At a sugar conference in Dubai, BP Bunge Bioenergia’s Chief Executive Officer, Geovane Consul, projected a 4.4% decrease in sugar production in Brazil’s primary Centre-South growing region for the 2024/25 season. Consul attributed this decline to adverse weather conditions, noting lower average precipitation compared to the previous season’s favorable weather, particularly impacting the northern part of the country.
Consul forecasted a more substantial 9.6% reduction in CS Brazil cane production, totaling 598 million tons. However, he highlighted that the impact of this decrease would be partially offset by an increase in the proportion of cane allocated for sugar production rather than biofuel ethanol. Anticipating a sugar mix of 51.4% for the upcoming season, up from 48.8% in the prior year, Consul emphasized adjustments made due to reduced cane availability and increased investment in sugar processing capacity.

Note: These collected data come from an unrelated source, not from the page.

Definition thread_to_json (t : Thread) : value :=
  JObj [("threadTs", JStr (threadTs t)); ("channel", JStr (channel t));
        ("messages", JArr (map message_to_json (messages t)))].

(** *** Reading a parsed value as a [Thread]

    [loadThread] returns what [JSON.parse] gives, typed [Thread] without a
    check.  [as_thread] is the property reads the program then performs;
    [None] means the value has another shape, which this model does not
    follow further. *)

(** A property read.  When the text repeated a key, the object [JSON.parse]
    built has the value of the last occurrence. *)
Fixpoint field (k : string) (members : list (string * value)) : option value :=
  match members with
  | [] => None
  | (k', v) :: rest =>
    match field k rest with
    | Some later => Some later
    | None => if String.eqb k' k then Some v else None
    end
  end.

Definition as_block (v : value) : option ContentBlock :=
  match v with
  | JObj ms =>
    match field "type" ms with
    | Some (JStr ty) =>
      if String.eqb ty "text" then
        match field "text" ms with
        | Some (JStr t) => Some (TextBlock t)
        | _ => None
        end
      else if String.eqb ty "tool_use" then
        match field "id" ms, field "name" ms, field "input" ms with
        | Some (JStr i), Some (JStr n), Some input => Some (ToolUseBlock i n input)
        | _, _, _ => None
        end
      else if String.eqb ty "tool_result" then
        match field "tool_use_id" ms, field "content" ms, field "is_error" ms with
        | Some (JStr i), Some (JStr c), None => Some (ToolResultBlock i c None)
        | Some (JStr i), Some (JStr c), Some (JBool b) => Some (ToolResultBlock i c (Some b))
        | _, _, _ => None
        end
      else None
    | _ => None
    end
  | _ => None
  end.

Definition as_role (v : value) : option Role :=
  match v with
  | JStr r =>
    if String.eqb r "user" then Some user
    else if String.eqb r "assistant" then Some assistant
    else None
  | _ => None
  end.

Definition as_content (v : value) : option Content :=
  match v with
  | JStr s => Some (Text s)
  | JArr items => Blocks <$> mapM as_block items
  | _ => None
  end.

Definition as_message (v : value) : option MessageParam :=
  match v with
  | JObj ms =>
    match field "role" ms, field "content" ms with
    | Some r, Some c =>
      match as_role r, as_content c with
      | Some r, Some c => Some {| role := r; content := c |}
      | _, _ => None
      end
    | _, _ => None
    end
  | _ => None
  end.

Definition as_thread (v : value) : option Thread :=
  match v with
  | JObj ms =>
    match field "threadTs" ms, field "channel" ms, field "messages" ms with
    | Some (JStr ts), Some (JStr ch), Some (JArr items) =>
      match mapM as_message items with
      | Some msgs => Some {| threadTs := ts; channel := ch; messages := msgs |}
      | None => None
      end
    | _, _, _ => None
    end
  | _ => None
  end.

(** ** Exceptions *)

Inductive Result (A : Type) :=
| Ok (a : A)
| Throw (message : string).
Arguments Ok {A} a.
Arguments Throw {A} message.

(** ** The disk: [fs.mkdirSync], [fs.writeFileSync], [fs.readFileSync]

    Conversation ids are Slack timestamps; they hold no path separator, and
    for such ids [path.resolve (threadsDir, id + ".json")] is the
    concatenation written here ([resolve_thread_file] below; with a
    separator in the id it is not, see [path_resolve_aliases]). *)

Record FS := {
  homedir : string;
  dirs : gset string;
  files : gmap string string;
}.

Definition configDir (fs : FS) : string := homedir fs +:+ "/.picobot".
Definition threadsDir (fs : FS) : string := configDir fs +:+ "/threads".
Definition thread_file (fs : FS) (threadTs : string) : string :=
  threadsDir fs +:+ "/" +:+ threadTs +:+ ".json".

(** What the device answers to one write. *)
Inductive Disk :=
| DiskOk
| DiskError (message : string).

Definition mkdirSync_recursive (fs : FS) : FS :=
  {| homedir := homedir fs;
     dirs := {[ configDir fs; threadsDir fs ]} ∪ dirs fs;
     files := files fs |}.

Definition writeFileSync (dir file data : string) (fs : FS) : Result FS :=
  if decide (dir ∈ dirs fs)
  then Ok {| homedir := homedir fs; dirs := dirs fs; files := <[file := data]> (files fs) |}
  else Throw "ENOENT: no such file or directory".

Definition saveThread (threadTs : string) (thread : Thread) (dev : Disk) (fs : FS)
  : Result FS :=
  match dev with
  | DiskError msg => Throw msg
  | DiskOk =>
    writeFileSync (threadsDir fs) (thread_file fs threadTs)
                  (stringify (thread_to_json thread))
                  (mkdirSync_recursive fs)
  end.

(** [undefined] when [readFileSync] throws (no such file) or [JSON.parse]
    throws (the text is not JSON). *)
Definition loadThread (threadTs : string) (fs : FS) : option value :=
  match files fs !! thread_file fs threadTs with
  | None => None
  | Some text => parse text
  end.

(** ** Paths: [path.resolve] on POSIX

    [configDir], [threadsDir] and [thread_file] above append where the
    program calls [path.resolve].  The two agree for a home directory in
    normal form and an id without a separator ([resolve_thread_file]); the
    function itself is given here to say so. *)

(** The pieces of a path between separators. *)
Fixpoint split_path (s : string) : list string :=
  match s with
  | "" => [""]
  | String c rest =>
    if Ascii.eqb c "/" then "" :: split_path rest
    else match split_path rest with
         | piece :: pieces => String c piece :: pieces
         | [] => [String c ""]
         end
  end.

(** One piece of [normalizeString] on an absolute path: an empty piece and
    ["."] are skipped, [".."] drops the piece before it, if there is one. *)
Definition normalize_step (kept : list string) (piece : string) : list string :=
  if String.eqb piece "" || String.eqb piece "." then kept
  else if String.eqb piece ".." then removelast kept
  else kept ++ [piece].

Definition is_absolute (p : string) : bool :=
  match p with
  | String c _ => Ascii.eqb c "/"
  | "" => false
  end.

While acknowledging the rising costs of building capacity in Brazil, Consul noted that returns on investments were not as lucrative. A recent Reuters poll of analysts and traders had initially forecasted cane production at 620 million tons and sugar production at 42.1 million tons. However, the dry weather conditions have prompted downward revisions to these estimates in recent assessments.
The evolving landscape of Brazil’s sugar production sector reflects a delicate balance between weather challenges, investment dynamics, and market demands. As industry players navigate these uncertainties, the focus on optimizing sugar production amidst changing conditions underscores the resilience and adaptability of Brazil’s sugar industry in the face of external pressures.